Psychology is a field of study that focuses on human mind, behaviour, and experiences. It both an academic discipline and applied science which pursues to interpret a group or individual by means of founding principles through case study and research.
Victorian Era Psychology at the Crack of Dawn
The emergence of psychology, as a distinct discipline, is one of the highlighted successes of Science during the Victorian era. Initial studies on the human mind involved more abstract speculations than scientific approaches. Philosophical discussions greatly revolved around the belief that the mind and the body were two distinct entities – the separation of mind and body.

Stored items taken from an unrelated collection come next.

(** Settling: the answer to the current request replaces the floats
    with the decoded payload (the empty list if the payload cannot be
    decoded) and ends loading; a successful answer to an earlier region's
    request is ignored. *)
Theorem map_settle_effect e region w st k f payload :
  reachable e region w -> comp (loader w) = Some st ->
  fetches (loader w) !! k = Some f -> f_gen f = gen (loader w) ->
  comp (loader (dispatch (Settle k (OkJson (Some payload))) w)) =
  if decide (k = Loader.run (loader w)) then
    Some (mkLState (match decodeFloats payload with inr xs => xs | inl _ => [] end) false)
  else Some st.
Proof.
  intros Hr Hc Hk Hg. pose proof (reachable_loader e region w Hr) as Hl. simpl.
  case_decide as Hrun.
  - subst k. exact (settle_current e region (loader w) st f _ Hl Hc Hk Hg).
  - exact (settle_stale e region (loader w) st k f _ Hl Hc Hk Hg Hrun).
Qed.

Lemma map_settle_effect_witness :
  let w := run [Mount "global"; SetRegion "indian"] (initWorld localEnv "global") in
  reachable localEnv "global" w /\
  comp (loader (dispatch (Settle 1 (OkJson (Some (JArr [sampleRecord])))) w)) =
    Some (mkLState [sampleFloat] false).
Proof.
  assert (Hr : reachable localEnv "global" (run [Mount "global"; SetRegion "indian"]
    (initWorld localEnv "global"))) by apply map_run_reachable, star_refl.
  split; [exact Hr|].
  rewrite (map_settle_effect localEnv "global" _ (mkLState [] true) 1
    (mkFetch 1 "http://localhost:8000/api/data/floats?region=indian&limit=500") _ Hr);
    vm_compute; reflexivity.
Defined.

(** The record of one JSON object of the payload. *)
Definition floatOfObject (kvs : list (string * jval)) : FloatData :=
  mkFloat (match obj_lookup "float_id" kvs with Some v => to_string v | None => "undefined" end)
    (to_number (obj_lookup "latitude" kvs)) (to_number (obj_lookup "longitude" kvs))
    (js_nullish (obj_lookup "temperature" kvs) (JNum 0))
    (js_nullish (obj_lookup "salinity" kvs) (JNum 0))
    (js_nullish (obj_lookup "depth" kvs) (JNum 0))
    (js_nullish (obj_lookup "timestamp" kvs) (JStr ""))
    (js_nullish (obj_lookup "status" kvs) (JStr "active")).

Lemma js_map_objects (l : list (list (string * jval))) :
  js_map mapFloat (map JObj l) = inr (map floatOfObject l).
Proof. induction l as [|kvs l IH]; simpl; [done|]. by rewrite IH. Qed.

(** C24. Decoding the payload: an array of objects gives one float per
    object, with [String(d.float_id)], [Number(...)] coordinates and the
    [??] defaults (0, [''], ['active']); [null] gives no float; an object
    or a string has no [map] and throws, as does an array with a [null]
    element ([d.float_id]), so the [catch] empties the map. *)
Theorem decodeFloats_spec (l : list (list (string * jval))) kvs s l1 l2 :
  decodeFloats (JArr (map JObj l)) = inr (map floatOfObject l) /\
  decodeFloats JNull = inr [] /\
  decodeFloats (JObj kvs) = inl TypeError /\
  (s <> ""%string -> decodeFloats (JStr s) = inl TypeError) /\
  decodeFloats (JArr (map JObj l1 ++ JNull :: l2)) = inl TypeError.
Proof.
  split_and!; [apply js_map_objects|done|done| |].
  - intros Hs. unfold decodeFloats, js_or. simpl. by rewrite bool_decide_eq_false_2.
  - unfold decodeFloats. simpl. induction l1 as [|o l1 IH]; simpl; [done|].
    by destruct (js_map mapFloat (map JObj l1 ++ JNull :: l2)).
Qed.

(** C25. Marker positions: a float with finite coordinates in
    [-90, 90] x [-180, 180] is placed inside the map, at
    [(lon + 180) / 360 * 100] percent from the left and
    [(90 - lat) / 180 * 100] percent from the top; a missing or
    non-numeric coordinate gives [NaN]. *)
Theorem marker_position_bounds f la lo :
  lat f = Fin la -> lon f = Fin lo -> (-90 <= la <= 90)%Q -> (-180 <= lo <= 180)%Q ->
  exists x y, leftPct f = Fin x /\ topPct f = Fin y /\
    (x == (lo + 180) / 360 * 100)%Q /\ (y == (90 + - la) / 180 * 100)%Q /\
    (0 <= x <= 100)%Q /\ (0 <= y <= 100)%Q.
Proof.
  intros Hla Hlo Hb1 Hb2. unfold leftPct, topPct. rewrite Hla, Hlo.
  exists ((lo + 180) / 360 * 100)%Q, ((90 + - la) / 180 * 100)%Q.
  split_and!; try reflexivity; unfold Qdiv;
    change (/ 360)%Q with (1 # 360)%Q; change (/ 180)%Q with (1 # 180)%Q; lra.
Qed.

Lemma decodeFloats_spec_witness :
  ("0" <> ""%string) /\ decodeFloats (JArr [sampleRecord]) = inr [sampleFloat].
Proof.
  split; [done|]. exact (proj1 (decodeFloats_spec [[("float_id", JNum 2903574);
    ("latitude", JNum 12.5); ("longitude", JNum 77.2); ("temperature", JNum 28.5);
    ("depth", JNum 1200)]] [] "0" [] [])).
Defined.

Lemma marker_position_bounds_witness :
  lat sampleFloat = Fin 12.5 /\ lon sampleFloat = Fin 77.2 /\
  exists x y, leftPct sampleFloat = Fin x /\ topPct sampleFloat = Fin y /\
    (0 <= x <= 100)%Q /\ (0 <= y <= 100)%Q.
Proof.
  split_and!; [reflexivity|reflexivity|].
  destruct (marker_position_bounds sampleFloat 12.5 77.2) as (x & y & Hx & Hy & _ & _ & Hbx & Hby);
    [reflexivity|reflexivity|split; vm_compute; discriminate..|].
  exists x, y. split_and!; first [assumption|apply Hbx|apply Hby].
Defined.

(** The colour classes in the order of the legend, coolest first. *)
Definition colorRank (c : string) : nat :=
  if decide (c = "text-red-400"%string) then 3
  else if decide (c = "text-orange-400"%string) then 2
  else if decide (c = "text-yellow-400"%string) then 1
  else 0.

Lemma gt_num_fin a t c : to_number (Some a) = Fin t -> gt_num a c = negb (Qle_bool t c).
Proof. unfold gt_num, jgt, jlt. by intros ->. Qed.

(** The class of an active float whose value is the number [t], by the
    three thresholds [c1 > c2 > c3]. *)
Lemma color_by_thresholds p f t :
  str_eq (status f) "inactive" = false ->
  to_number (Some (if bool_decide (p = "salinity"%string) then salinity f else temperature f))
    = Fin t ->
  let '(c1, c2, c3) := if bool_decide (p = "salinity"%string) then (36, 35.5, 35)%Q
                       else (29, 27, 25)%Q in
  colorRank (getFloatColor p f) =
    if Qle_bool t c1 then if Qle_bool t c2 then if Qle_bool t c3 then 0 else 1 else 2 else 3.
Proof.
  intros Hs Hv. unfold getFloatColor. rewrite Hs.
  destruct (bool_decide (p = "salinity"%string)); rewrite !(gt_num_fin _ t) by exact Hv;
    by repeat (destruct (Qle_bool _ _)).
Qed.

(** Colours are monotone: of two active floats, the one with the
    larger value (temperature, or salinity when the parameter is
    ['salinity'], converted with ToNumber as [>] does) never gets a cooler
    colour. *)
Theorem float_color_monotone p f1 f2 t1 t2 :
  str_eq (status f1) "inactive" = false -> str_eq (status f2) "inactive" = false ->
  to_number (Some (if bool_decide (p = "salinity"%string) then salinity f1 else temperature f1))
    = Fin t1 ->
  to_number (Some (if bool_decide (p = "salinity"%string) then salinity f2 else temperature f2))
    = Fin t2 ->
  (t1 <= t2)%Q -> (colorRank (getFloatColor p f1) <= colorRank (getFloatColor p f2))%nat.
Proof.
  intros Hs1 Hs2 Hv1 Hv2 Hle.
  pose proof (color_by_thresholds p f1 t1 Hs1 Hv1) as H1.
  pose proof (color_by_thresholds p f2 t2 Hs2 Hv2) as H2.
  destruct (bool_decide (p = "salinity"%string)); simpl in H1, H2; rewrite H1, H2;
    repeat match goal with
    | |- context [Qle_bool ?a ?b] =>
        let E := fresh in destruct (Qle_bool a b) eqn:E;
        [apply Qle_bool_iff in E|apply not_true_iff_false in E; rewrite Qle_bool_iff in E]
    end; (lia || (exfalso; lra)).
Qed.

Lemma float_color_monotone_witness :
  str_eq (status sampleFloat) "inactive" = false /\
  (colorRank (getFloatColor "temperature" sampleFloat) <=
   colorRank (getFloatColor "temperature" (mkFloat "1" (Fin 0) (Fin 0) (JStr "30.5") (JNum 0)
      (JNum 0) (JStr "") (JStr "active"))))%nat.
Proof.
  split; [reflexivity|].
  apply (float_color_monotone "temperature" _ _ 28.5 30.5);
    [reflexivity|reflexivity|vm_compute; reflexivity|vm_compute; reflexivity|
     vm_compute; discriminate].
Defined.

(** The details panel outlives the region: a float selected on the
    map of one region stays selected when the region changes, and once
    the new region's floats are shown its panel is still displayed, even
    when the float is not among them. *)
Theorem selection_survives_region_change e region w st f d region' payload xs :
  reachable e region w -> comp (loader w) = Some st -> selectedFloat w = Some f ->
  details f = inr d -> region' <> props (loader w) -> decodeFloats payload = inr xs ->
  let w' := run [SetRegion region'; Settle (nextRun (loader w)) (OkJson (Some payload))] w in
  comp (loader w') = Some (mkLState xs false) /\
  view region' "temperature" (mkLState xs false) (selectedFloat w') =
    inr (Map (map (marker "temperature") xs) (regionLabel region') (Some d)).
Proof.
  intros Hr Hc Hsel Hd Hne Hdec w'.
  destruct (setProps_started region' (loader w) st Hc Hne) as (Hc1 & Hr1 & Hg1 & _ & Hk1).
  set (w1 := dispatch (SetRegion region') w).
  assert (Hreach1 : lreachable e region (loader w1)).
  { apply reachable_loader. eapply star_right; [exact Hr|constructor]. }
  split.
  - subst w'. simpl. rewrite <- Hr1 in Hk1 |- *.
    rewrite (settle_current e region _ _ _ _ Hreach1 Hc1 Hk1 (eq_sym Hg1)). simpl. by rewrite Hdec.
  - subst w'. simpl. rewrite Hsel. unfold view. simpl. by rewrite Hd.
Qed.

Lemma selection_survives_region_change_witness :
  let w := run [Mount "global"; Settle 0 (OkJson (Some (JArr [sampleRecord]))); ClickMarker 0]
             (initWorld localEnv "global") in
  reachable localEnv "global" w /\ selectedFloat w = Some sampleFloat /\
  view "indian" "temperature" (mkLState [] false)
    (selectedFloat (run [SetRegion "indian"; Settle (nextRun (loader w)) (OkJson (Some (JArr [])))] w))
  = inr (Map [] "Indian Ocean" (Some ["Float 2903574"; "12.50°N, 77.20°E"; "28.5°C"; "0 PSU";
                                      "1200m depth"; "active"])).
Proof.
  assert (Hr : reachable localEnv "global" (run [Mount "global";
    Settle 0 (OkJson (Some (JArr [sampleRecord]))); ClickMarker 0] (initWorld localEnv "global")))
    by apply map_run_reachable, star_refl.
  split_and!; [exact Hr|vm_compute; reflexivity|].
  refine (proj2 (selection_survives_region_change localEnv "global" _ (mkLState [sampleFloat] false)
    sampleFloat _ "indian" (JArr []) [] Hr _ _ _ _ _)); vm_compute; first [reflexivity|discriminate].
Defined.

End MapView.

It was only until the mid-19th century when the relationship between mental health, the human body and external/environmental factors were recognised to be in need of scientific methodology.
19th-century Psychology
During the early period of the 1800s, mental illnesses from Victorian era were usually attended by amateur physicians through punitive actions, like restraining the mental patients with chains and locks. However, approaching the turn of the century, Victorian psychology started to advance into a deeper and more complex understanding the human brain. Hence, the common mental illness such as hysteria, hypochondria, and neurasthenia, were replaced by simple psychiatric thinking into specific clinical and scientific approaches.Associationsm is the idea that sensations and experiences – consciousness – are correlated with the subject’s patterns of actions. This concept further branched out in modern psychology as behavioral psychology under the principle of conditioning.
Indeed, there was a great leap of intellect and discovery on the discipline of Psychology during the Victorian era.